In Kuala Lumpur, Team Philippines collected 24 gold medals — from a projection of 50 by sports officials. Measured against the gold medals at stake, it was the country’s worst performance in the SEA Games.
It was a result so sad that, on the day Singapore-based Lydia de Vega Mercado had her hands full fielding calls in between her coaching duties to dispel rumors that she had died, the sprint legend who used to be Asia’s fastest woman was lamenting the Philippines’ finish in the SEA Games.
Never mind if bad politics continues to weigh Philippine sports down, with the athletes bearing the brunt of the burden. In every international competition, Filipino athletes push the limits in the quest for triumph and glory for flag and country. More often than not, they wind up spent, beaten and burned out—for the purpose of perpetuating politicians in power.
There’s the notion that “sports politics” is just a buzz phrase that journalists invented to unreasonably torment sports officials. But in fact it’s real, and its effects are real.
Consider the sports that failed to produce gold medals for the Philippines: swimming (for the last two SEA Games), karate, volleyball, tennis. The national associations of these sports have been wracked by leadership crises. And in at least three of those associations, the official who wound up with the mantle of leadership is a Cojuangco ally.

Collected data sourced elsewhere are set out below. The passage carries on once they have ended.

(* ===== verification/Guarantees.v ===== *)
(** * What the system guarantees

    The properties of every database the system can reach: the invariant, the
    refinement of the job and finding machines, and what they mean for an
    operator who relies on leases, verification and rejection. *)

From S2P Require Import Prelude Sql Domain StateMachine Vocabulary SchedPolicy Store TxLogic Scope Repos Findings Jobs Issuer Claim Reports Recovery Invariant Preservation System Fixture.
From Stdlib Require Import ZArith Lia.
From stdpp Require Import base gmap sets list strings relations.
Local Open Scope Z_scope.

Section Guarantees.
  Context (phase_tail : JobRow -> Tx Claimed).

(** The databases the operations can reach. *)
Definition reachable (db : Db) : Prop :=
  exists identity ops, db = h_db (exec_all phase_tail ops (initial_handle identity)).

Lemma reachable_Inv db : reachable db -> Inv db.
Proof. intros (identity & ops & ->). apply exec_all_Inv. Qed.

(** C1: the invariant.  After any sequence of operations on a fresh database,
    every row satisfies the store's invariant: a queued job has no worker,
    lease or capability, a leased one has all three and a finished one none to
    use; legacy attempts never exceed [MAX_ATTEMPTS]; the stamps of a finding
    agree with its state; a pending finding belongs to a scan that is still
    queued or leased; verdicts and findings stay inside one repository; and
    what needed verification and got past it was confirmed by a verifier. *)
Theorem invariant_always_holds identity ops : Inv (h_db (exec_all phase_tail ops (initial_handle identity))).
Proof. apply exec_all_Inv. Qed.

(** C2: the machines are refined.  Along any sequence of operations none of
    which deletes a repository, a job never disappears, keeps its repository,
    kind, target and campaign, and moves only along the job machine; a finding
    that is past [Pending] never disappears, keeps its repository, scan,
    verification requirement and report identity, and moves only along the
    finding machine; and every row that is new started at the initial state. *)
Theorem operations_refine_the_machines identity before after :
  Forall (fun op => deletes_repository op = false) after ->
  evolves (h_db (exec_all phase_tail before (initial_handle identity)))
          (h_db (exec_all phase_tail (before ++ after) (initial_handle identity))).
Proof.
  intros Hd. unfold exec_all. rewrite foldl_app. fold (exec_all phase_tail before (initial_handle identity)).
  apply exec_all_evolves; [done|apply exec_all_Inv].
Qed.

(** rejection is final.  Once an operator rejected a finding, no sequence
    of operations short of deleting a repository brings it back: it stays
    dismissed, with the time of the rejection, although dismissed findings can
    otherwise be revived by an operator's retry. *)
Theorem rejection_is_final identity before after i f t :
  Forall (fun op => deletes_repository op = false) after ->
  findings (h_db (exec_all phase_tail before (initial_handle identity))) !! i = Some f ->
  fr_rejected_at f = Some t ->
  exists f', findings (h_db (exec_all phase_tail (before ++ after) (initial_handle identity))) !! i = Some f' /\
    fr_state f' = Dismissed /\ fr_rejected_at f' = Some t.
Proof.
  intros Hd Hf Ht. unfold exec_all. rewrite foldl_app.
  fold (exec_all phase_tail before (initial_handle identity)).
  pose proof (exec_all_Inv phase_tail identity before) as Hi. set (h := exec_all phase_tail before _) in *.
  fold (exec_all phase_tail after h). pose proof (exec_all_evolves phase_tail after h Hd Hi) as He.
  assert (is_Some (fr_rejected_at f)) as Hs by by eexists.
  destruct (ev_finding _ _ He _ _ Hf) as [Hp|(f' & Hf' & Ev)].
  { by rewrite (fo_rejected _ (g_finding _ _ Hi _ _ Hf) Hs) in Hp. }
  exists f'. split; [done|]. pose proof (fe_rejected _ _ Ev Hs) as Hr.
  split; [|by rewrite Hr]. apply (fo_rejected f').
  - eapply g_finding; [|exact Hf']. by apply exec_all_Inv_from.
  - by rewrite Hr.
Qed.

(** C4: what is accepted was verified.  In every reachable database, a finding
    that requires verification and is awaiting approval, confirmed or reported
    has a verifier's confirming verdict; a confirmed or reported finding has
    its confirmation or its approval stamped, and a reported one its report. *)
Theorem accepted_findings_were_verified db i f :
  reachable db -> findings db !! i = Some f ->
  (fr_verification_required f = true -> accepted (fr_state f) = true -> confirmed_by_verifier db i) /\
  (fr_state f = Confirmed \/ fr_state f = Reported ->
     is_Some (fr_confirmed_at f) \/ is_Some (fr_approved_at f)) /\
  (fr_state f = Reported -> is_Some (fr_reported_at f)).
Proof.
  intros Hi%reachable_Inv Hf. pose proof (g_finding _ _ Hi _ _ Hf) as Hok.
  split; [|split; apply Hok]. intros Hr Ha. eapply g_evidence; [done..|]. by split; [|left].
Qed.

(** C14: leases are exclusive.  In every reachable database, a live capability
    names one job, a leased job has a worker, an expiry and a capability, a
    job that is not leased has none to present, and a finding has at most one
    queued or leased verification. *)
Theorem leases_are_exclusive db i k a b :
  reachable db -> jobs db !! i = Some a -> jobs db !! k = Some b ->
  (j_state a = Leased -> is_Some (j_worker_id a) /\ is_Some (j_lease_expires_at a) /\
                         is_Some (j_capability_hash a)) /\
  (j_state a <> Leased -> j_lease_expires_at a = None /\ j_capability_hash a = None) /\
  (forall hash, j_capability_hash a = Some hash -> j_capability_hash b = Some hash -> i = k) /\
  (forall f, j_kind a = Verify -> j_kind b = Verify -> active_state (j_state a) = true ->
     active_state (j_state b) = true -> j_target_finding_id a = Some f ->
     j_target_finding_id b = Some f -> i = k).
Proof.
  intros Hi%reachable_Inv Ha Hb. destruct (g_job _ _ Hi _ _ Ha) as (Hl & _ & _). unfold lease_ok in Hl.
  pose proof (g_unique _ _ Hi) as Hu. unfold jobs_unique in Hu. bool_prop.
  apply unique_on_true in H, H0, H1. split; [intros E; by rewrite E in Hl|].
  split; [intros E; destruct (j_state a); try done; by destruct Hl as (_ & ? & ?)|].
  split; [intros hash E1 E2; by eapply H|].
  intros f K1 K2 S1 S2 T1 T2. eapply (H1 i k a b f); try done;
    unfold active_verify_key; rewrite ?S1, ?S2, ?K1, ?K2; cbn; done.
Qed.

End Guarantees.

(** ** The theorems on concrete runs *)

Lemma operations_refine_the_machines_witness :
  evolves (h_db (handle_after (scanned true None))) (h_db (handle_after (scanned true None ++ [OpReapValidating 2000]))).
Proof.
  rewrite !handle_after_eq.
  apply (operations_refine_the_machines no_phase 7 (scanned true None) [OpReapValidating 2000]).
  repeat constructor.
Defined.

Lemma rejection_is_final_witness :
  exists f', findings (h_db (handle_after (rejected ++ [OpRecover
      {| rq_repo_id := None; rq_limit := None; rq_include_inconclusive := true; rq_dry_run := false |} 10 100;
      OpReapValidating 2000]))) !! 1 = Some f' /\
    fr_state f' = Dismissed /\ fr_rejected_at f' = Some 6.
Proof.
  rewrite handle_after_eq.
  destruct (findings (h_db (exec_all no_phase rejected (initial_handle 7))) !! 1) as [f|] eqn:E;
    [|vm_compute in E; discriminate E].
  assert (fr_rejected_at f = Some 6) as Ht
    by (apply (row_value _ _ _ fr_rejected_at _ E); vm_compute; reflexivity).
  exact (rejection_is_final no_phase 7 rejected [OpRecover
      {| rq_repo_id := None; rq_limit := None; rq_include_inconclusive := true; rq_dry_run := false |} 10 100;
      OpReapValidating 2000] 1 f 6 ltac:(repeat constructor) E Ht).
Defined.

Lemma accepted_findings_were_verified_witness : confirmed_by_verifier (h_db (handle_after verified)) 1.
Proof.
  destruct (findings (h_db (handle_after verified)) !! 1) as [f|] eqn:E; [|vm_compute in E; discriminate E].
  assert (fr_verification_required f = true /\ fr_state f = Confirmed) as [Hr Hs].
  { split; [apply (row_value _ _ _ fr_verification_required _ E)|apply (row_value _ _ _ fr_state _ E)];
      vm_compute; reflexivity. }
  apply (accepted_findings_were_verified no_phase (h_db (handle_after verified)) 1 f).
  - exists 7, verified. by rewrite handle_after_eq.
  - exact E.
  - exact Hr.
  - rewrite Hs. reflexivity.
Defined.

Lemma leases_are_exclusive_witness :
  exists a, jobs (h_db (handle_after (scanning true None))) !! 1 = Some a /\ j_state a = Leased /\
    is_Some (j_worker_id a) /\ is_Some (j_lease_expires_at a) /\ is_Some (j_capability_hash a).
Proof.
  destruct (jobs (h_db (handle_after (scanning true None))) !! 1) as [a|] eqn:E; [|vm_compute in E; discriminate E].
  exists a. split; [reflexivity|]. assert (j_state a = Leased) as Hs.
  { apply (row_value _ _ _ j_state _ E). vm_compute. reflexivity. }
  split; [exact Hs|]. apply (leases_are_exclusive no_phase (h_db (handle_after (scanning true None))) 1 1 a a).
  - exists 7, (scanning true None). by rewrite handle_after_eq.
  - exact E.
  - exact E.
  - exact Hs.
Defined.
(* ===== verification/Buffers.v ===== *)
(** * Body buffers

    The two growing byte buffers through which bodies enter the programs:
    [loupe-http]'s [ResponseBuffer] for responses and the server's
    [RequestBuffer] for requests, with the loops that fill them.  A buffer is
    an allocation of fixed length and a count of used bytes; growing replaces
    the allocation, and every allocation is wiped when it is dropped. *)

From S2P Require Import Prelude.
From Stdlib Require Import ZArith Lia.
From stdpp Require Import base list.
Local Open Scope Z_scope.

(** [slice.len()] *)
Definition len {A} (l : list A) : Z := Z.of_nat (length l).

(** [usize::next_power_of_two] *)
Definition next_power_of_two (n : Z) : Z := if n <=? 1 then 1 else 2 ^ (Z.log2 (n - 1) + 1).

(** [a[from..to].copy_from_slice(src)], for [src] of length [to - from]. *)
Definition copy_into (a : list Z) (from : Z) (src : list Z) : list Z :=
  take (Z.to_nat from) a ++ src ++ drop (Z.to_nat from + length src) a.

(** [zero_bytes] *)
Definition zero_bytes (a : list Z) : list Z := (fun _ => 0) <$> a.

Record Buffer := { allocation : list Z; used : Z }.

(** [Default::default()] *)
Definition empty_buffer : Buffer := {| allocation := []; used := 0 |}.

(** [AsRef::as_ref] *)
Definition as_ref (b : Buffer) : list Z := take (Z.to_nat (used b)) (allocation b).

(** [Drop::drop]: the storage as it is returned to the allocator. *)
Definition drop_buffer (b : Buffer) : list Z := zero_bytes (allocation b).

(** The part of [append] after its admission check, shared by both buffers;
    [cap] is the buffer's ceiling.  The storage dropped on the way is returned
    with the buffer. *)
Definition append_required (cap : Z) (b : Buffer) (chunk : list Z) (required : Z)
    : Buffer * list (list Z) :=
  let '(b, freed) :=
    if len (allocation b) <? required then
      let capacity := Z.min (next_power_of_two required) cap in
      let replacement := {| allocation := copy_into (replicate (Z.to_nat capacity) 0) 0 (as_ref b);
                            used := used b |} in
      (replacement, [drop_buffer b])
    else (b, []) in
  ({| allocation := copy_into (allocation b) (used b) chunk; used := required |}, freed).

(** [http::StatusCode], by number. *)
Definition StatusCode := Z.
Definition BAD_REQUEST : StatusCode := 400.
Definition PAYLOAD_TOO_LARGE : StatusCode := 413.
Definition TOO_MANY_REQUESTS : StatusCode := 429.

(** ** Responses *)
Module Response.

Definition MAX_RESPONSE_BYTES : Z := 16 * 1024 * 1024.

Inductive ResponseBodyError (T : Type) := TooLarge | Transport (e : T).
Arguments TooLarge {T}.
Arguments Transport {T} e.

(** [ResponseBuffer::append] *)
Definition append {T} (b : Buffer) (chunk : list Z)
    : result (ResponseBodyError T) (Buffer * list (list Z)) :=
  if MAX_RESPONSE_BYTES - used b <? len chunk then Err TooLarge
  else Ok (append_required MAX_RESPONSE_BYTES b chunk (used b + len chunk)).

(** [collect]: the body, and the storage freed while collecting it.  The
    stream yields chunks or a transport error. *)
Fixpoint collect {T} (chunks : list (result T (list Z))) (body : Buffer)
    : result (ResponseBodyError T) Buffer * list (list Z) :=
  match chunks with
  | [] => (Ok body, [])
  | Err e :: _ => (Err (Transport e), [drop_buffer body])
  | Ok chunk :: rest =>
      match append body chunk with
      | Err e => (Err e, [drop_buffer body])
      | Ok (body, freed) => let '(r, freed') := collect rest body in (r, freed ++ freed')
      end
  end.

Definition read_response_bytes {T} (content_length : option Z) (chunks : list (result T (list Z)))
    : result (ResponseBodyError T) Buffer * list (list Z) :=
  if match content_length with Some n => MAX_RESPONSE_BYTES <? n | None => false end then (Err TooLarge, [])
  else collect chunks empty_buffer.

End Response.

(** ** Requests *)
Module Request.

Definition BODY_CAP : Z := 2 * 1024 * 1024.

Definition request_body_next_len (used incoming : Z) : option Z :=
  let required := used + incoming in
  if (required <=? usize_max) && (required <=? BODY_CAP) then Some required else None.

(** [RequestBuffer::append] *)
Definition append (b : Buffer) (chunk : list Z) : result StatusCode (Buffer * list (list Z)) :=
  match request_body_next_len (used b) (len chunk) with
  | None => Err PAYLOAD_TOO_LARGE
  | Some required => Ok (append_required BODY_CAP b chunk required)
  end.

Fixpoint collect_operator_body_limited (chunks : list (result unit (list Z))) (buffered : Buffer)
    (limit : Z) : result StatusCode Buffer * list (list Z) :=
  match chunks with
  | [] => (Ok buffered, [])
  | Err _ :: _ => (Err BAD_REQUEST, [drop_buffer buffered])
  | Ok chunk :: rest =>
      if (limit <? BODY_CAP) && (Z.max 0 (limit - used buffered) <? len chunk)
      then (Err PAYLOAD_TOO_LARGE, [drop_buffer buffered])
      else match append buffered chunk with
           | Err e => (Err e, [drop_buffer buffered])
           | Ok (buffered, freed) =>
               let '(r, freed') := collect_operator_body_limited rest buffered limit in
               (r, freed ++ freed')
           end
  end.

Definition collect_operator_body (chunks : list (result unit (list Z))) (buffered : Buffer)
    : result StatusCode Buffer * list (list Z) := collect_operator_body_limited chunks buffered BODY_CAP.

End Request.

(** ** What a buffer holds *)

(** The used bytes fit, the allocation is within the ceiling and at most twice
    what is used. *)
Record buffer_ok (cap : Z) (b : Buffer) : Prop := {
  bo_used : 0 <= used b <= len (allocation b);
  bo_cap : len (allocation b) <= cap;
  bo_tight : len (allocation b) <= 2 * used b;
}.

Definition wiped (freed : list (list Z)) : Prop := Forall (Forall (fun byte => byte = 0)) freed.

Lemma len_app {A} (a b : list A) : len (a ++ b) = len a + len b.
Proof. unfold len. rewrite length_app. lia. Qed.

Lemma len_nonneg {A} (a : list A) : 0 <= len a.
Proof. unfold len. lia. Qed.

Lemma next_power_of_two_bounds n : 1 <= n -> n <= next_power_of_two n <= 2 * n.
Proof.
  intros Hn. unfold next_power_of_two. destruct (Z.leb_spec n 1); [lia|].
  pose proof (Z.log2_spec (n - 1) ltac:(lia)) as [Hlo Hhi].
  pose proof (Z.log2_nonneg (n - 1)). rewrite Z.pow_succ_r in Hhi by lia. rewrite Z.add_1_r, Z.pow_succ_r by lia.
  lia.
Qed.

Lemma drop_buffer_wiped b : wiped [drop_buffer b].
Proof.
  unfold wiped. rewrite list.Forall_singleton. unfold drop_buffer, zero_bytes.
  apply list.Forall_forall. by intros x (? & -> & _)%list_elem_of_fmap.
Qed.

Lemma empty_buffer_ok cap : 0 <= cap -> buffer_ok cap empty_buffer.
Proof. intros H. constructor; unfold len; cbn; lia. Qed.

Lemma copy_into_len a from src :
  0 <= from -> from + len src <= len a -> len (copy_into a from src) = len a.
Proof.
  unfold len, copy_into. intros H1 H2. rewrite !length_app, length_take, length_drop. lia.
Qed.

(** Writing [src] at [from] leaves what is before it and holds [src] after it. *)
Lemma copy_into_prefix a from src :
  0 <= from -> from + len src <= len a ->
  take (Z.to_nat (from + len src)) (copy_into a from src) = take (Z.to_nat from) a ++ src.
Proof.
  unfold copy_into, len. intros H1 H2.
  rewrite app_assoc, take_app_length'; [done|]. rewrite length_app, length_take. lia.
Qed.

Lemma append_required_ok cap b chunk :
  buffer_ok cap b -> used b + len chunk <= cap ->
  let '(b', freed) := append_required cap b chunk (used b + len chunk) in
  buffer_ok cap b' /\ as_ref b' = as_ref b ++ chunk /\ used b' = used b + len chunk /\ wiped freed.
Proof.
  intros [[U0 U1] C T] Hcap. pose proof (len_nonneg chunk) as Hc. unfold append_required.
  destruct (Z.ltb_spec (len (allocation b)) (used b + len chunk)) as [Hlt|Hge].
  - set (req := used b + len chunk) in *. set (n := Z.min (next_power_of_two req) cap).
    pose proof (len_nonneg (allocation b)).
    pose proof (next_power_of_two_bounds req ltac:(lia)) as Hn.
    assert (len (replicate (Z.to_nat n) 0) = n) as Hrep by (unfold len; rewrite length_replicate; lia).
    assert (len (as_ref b) = used b) as Href by (unfold as_ref, len in *; rewrite length_take; lia).
    set (a := copy_into (replicate (Z.to_nat n) 0) 0 (as_ref b)).
    assert (len a = n) as Ha by (unfold a; rewrite copy_into_len; lia).
    assert (take (Z.to_nat (used b)) a = as_ref b) as Hpre.
    { pose proof (copy_into_prefix (replicate (Z.to_nat n) 0) 0 (as_ref b) ltac:(lia) ltac:(lia)) as E.
      rewrite Href in E. exact E. }
    cbn [used allocation]. split; [|split; [|split; [done|apply drop_buffer_wiped]]].
    + constructor; cbn; rewrite copy_into_len; lia.
    + unfold as_ref at 1. cbn [used allocation]. unfold req. rewrite copy_into_prefix by lia. by rewrite Hpre.
  - split; [|split; [|split; [done|by constructor]]].
    + constructor; cbn; rewrite copy_into_len; lia.
    + unfold as_ref at 1. cbn [used allocation]. by rewrite copy_into_prefix by lia.
Qed.

(** ** Bodies without buffers *)

(** The body a stream of chunks amounts to: the chunks one after another, or
    the first reason to give up, a transport error or a chunk that makes the
    body longer than [cap]. *)
Fixpoint body_within {E T} (cap : Z) (too_large : E) (transport : T -> E)
    (chunks : list (result T (list Z))) (acc : list Z) : result E (list Z) :=
  match chunks with
  | [] => Ok acc
  | Err e :: _ => Err (transport e)
  | Ok chunk :: rest =>
      if cap <? len (acc ++ chunk) then Err too_large
      else body_within cap too_large transport rest (acc ++ chunk)
  end.

(** A collected buffer stands for a body when it holds it, within its bounds,
    and nothing but wiped storage was freed. *)
Definition stands_for_body {E} (cap : Z) (out : result E Buffer * list (list Z)) (body : result E (list Z))
    : Prop :=
  wiped out.2 /\
  match out.1, body with
  | Ok b, Ok bytes => as_ref b = bytes /\ buffer_ok cap b
  | Err e, Err e' => e = e'
  | _, _ => False
  end.

Lemma as_ref_len cap b : buffer_ok cap b -> len (as_ref b) = used b.
Proof. intros [U _ _]. unfold as_ref, len in *. rewrite length_take. lia. Qed.

Lemma stands_for_more {E} cap (out : result E Buffer * list (list Z)) body freed :
  wiped freed -> stands_for_body cap out body -> stands_for_body cap (let '(r, f) := out in (r, freed ++ f)) body.
Proof.
  destruct out as [r f]. intros Hf [Hw Hm]. split; [|done]. cbn in *. unfold wiped in *. by apply Forall_app.
Qed.

Lemma response_collect_body {T} (chunks : list (result T (list Z))) b :
  buffer_ok Response.MAX_RESPONSE_BYTES b ->
  stands_for_body Response.MAX_RESPONSE_BYTES (Response.collect chunks b)
    (body_within Response.MAX_RESPONSE_BYTES Response.TooLarge Response.Transport chunks (as_ref b)).
Proof.
  revert b. induction chunks as [|[chunk|e] chunks IH]; intros b Hb; cbn [Response.collect body_within].
  - split; [by constructor|done].
  - rewrite len_app, (as_ref_len _ _ Hb). unfold Response.append.
    destruct (Z.ltb_spec (Response.MAX_RESPONSE_BYTES - used b) (len chunk)) as [H|H].
    + rewrite (proj2 (Z.ltb_lt _ _)) by lia. split; [apply drop_buffer_wiped|done].
    + rewrite (proj2 (Z.ltb_ge _ _)) by lia.
      pose proof (append_required_ok _ b chunk Hb ltac:(lia)) as Ha.
      destruct (append_required _ _ _ _) as [b' freed]. destruct Ha as (Hb' & <- & _ & Hf).
      by apply stands_for_more, IH.
  - split; [apply drop_buffer_wiped|done].
Qed.

Lemma request_collect_body (chunks : list (result unit (list Z))) limit b :
  let cap := Z.min limit Request.BODY_CAP in
  0 <= limit -> used b <= cap -> buffer_ok Request.BODY_CAP b ->
  stands_for_body Request.BODY_CAP (Request.collect_operator_body_limited chunks b limit)
    (body_within cap PAYLOAD_TOO_LARGE (fun _ => BAD_REQUEST) chunks (as_ref b)).
Proof.
  intros cap Hl. revert b. induction chunks as [|[chunk|e] chunks IH]; intros b Hu Hb;
    cbn [Request.collect_operator_body_limited body_within].
  - split; [by constructor|done].
  - rewrite len_app, (as_ref_len _ _ Hb). pose proof (len_nonneg chunk). pose proof (bo_used _ _ Hb).
    destruct ((limit <? Request.BODY_CAP) && _) eqn:E.
    + rewrite andb_true_iff, !Z.ltb_lt in E. rewrite (proj2 (Z.ltb_lt _ _)) by lia.
      split; [apply drop_buffer_wiped|done].
    + rewrite andb_false_iff, !Z.ltb_ge in E. unfold Request.append, Request.request_body_next_len.
      destruct (Z.ltb_spec cap (used b + len chunk)) as [H1|H1].
      * assert ((used b + len chunk <=? Request.BODY_CAP) = false) as -> by (apply Z.leb_gt; lia).
        rewrite andb_false_r. split; [apply drop_buffer_wiped|done].
      * assert ((used b + len chunk <=? usize_max) && (used b + len chunk <=? Request.BODY_CAP) = true)
          as -> by (rewrite andb_true_iff, !Z.leb_le; unfold usize_max, Request.BODY_CAP in *; lia).
        pose proof (append_required_ok _ b chunk Hb ltac:(lia)) as Ha.
        destruct (append_required _ _ _ _) as [b' freed]. destruct Ha as (Hb' & <- & Hu' & Hf).
        apply stands_for_more; [done|]. apply IH; [lia|done].
  - split; [apply drop_buffer_wiped|done].
Qed.

(** C33: collected bodies are exact.  A response body collected through the
    growing buffer, and an operator's request body, are what a plain
    concatenation of the chunks up to the ceiling gives: the same bytes, or the
    same first error in the same place.  A response declared too large is
    refused unread.  The allocation never exceeds the ceiling nor twice the
    bytes it holds, and every allocation given up on the way, on success or on
    failure, was wiped. *)
Theorem bodies_are_exact :
  (forall T content_length (chunks : list (result T (list Z))),
     stands_for_body Response.MAX_RESPONSE_BYTES (Response.read_response_bytes content_length chunks)
       (if decide (Response.MAX_RESPONSE_BYTES < default 0 content_length)
        then Err Response.TooLarge
        else body_within Response.MAX_RESPONSE_BYTES Response.TooLarge Response.Transport chunks [])) /\
  (forall chunks,
     stands_for_body Request.BODY_CAP (Request.collect_operator_body chunks empty_buffer)
       (body_within Request.BODY_CAP PAYLOAD_TOO_LARGE (fun _ => BAD_REQUEST) chunks [])) /\
  (forall chunks limit, 0 <= limit ->
     stands_for_body Request.BODY_CAP
       (Request.collect_operator_body_limited chunks empty_buffer limit)
       (body_within (Z.min limit Request.BODY_CAP) PAYLOAD_TOO_LARGE (fun _ => BAD_REQUEST)
          chunks [])).
Proof.
  assert (forall chunks limit, 0 <= limit -> stands_for_body Request.BODY_CAP
    (Request.collect_operator_body_limited chunks empty_buffer limit)
    (body_within (Z.min limit Request.BODY_CAP) PAYLOAD_TOO_LARGE (fun _ => BAD_REQUEST)
       chunks [])) as Hreq.
  { intros chunks limit Hl. apply (request_collect_body chunks limit empty_buffer Hl).
    - cbn. unfold Request.BODY_CAP. lia.
    - by apply empty_buffer_ok. }
  split; [|split; [|done]].
  - intros T n chunks. unfold Response.read_response_bytes. destruct n as [n|]; cbn [default].
    + destruct (Z.ltb_spec Response.MAX_RESPONSE_BYTES n) as [H|H].
      * rewrite decide_True by done. split; [by constructor|done].
      * rewrite decide_False by (cbn; lia). by apply response_collect_body, empty_buffer_ok.
    + rewrite decide_False by done. by apply response_collect_body, empty_buffer_ok.
  - intros chunks. apply (Hreq chunks Request.BODY_CAP). done.
Qed.

Example response_grows :
  Response.read_response_bytes (T := unit) None [Ok [1; 2; 3]; Ok [4]; Ok [5]] =
    (Ok {| allocation := [1; 2; 3; 4; 5; 0; 0; 0]; used := 5 |}, [[]; [0; 0; 0; 0]]).
Proof. vm_compute. reflexivity. Qed.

Never mind if our national athletes continue to go to battle handicapped by poor leadership. Case in point: Marella Salamat was sent to compete in cycling’s road race alone. She was denied a teammate, apparently because the SEA Games task force could not justify sending a team for a discipline that awards individual gold medal.
But cycling road races are never won by a single athlete. Even Lance Armstrong needed a lot of help — and not just from illegal performance enhancers — to rule the Tour de France. Left to fend for herself, Salamat, a gold medalist in 2015, had no chance against her rivals, whose teammates helped pick off the competition.
It’s not that Filipino athletes do not try hard enough. Or that the Philippines is athletically overmatched in the region. It’s that sports officials have failed to put our best athletes in the best possible position to emerge victorious.
Cojuangco won’t admit that. Or that the only legacy he is creating is a constantly redefined mediocrity and a continuing public debate on what exactly is the worst performance by a Philippine delegation in the SEA Games.
This man needs to step down now. He needs to yield to a fresh, vibrant, inclusive and unifying leadership that will produce a credible national sporting program to spare the Philippines from future crushing debacles.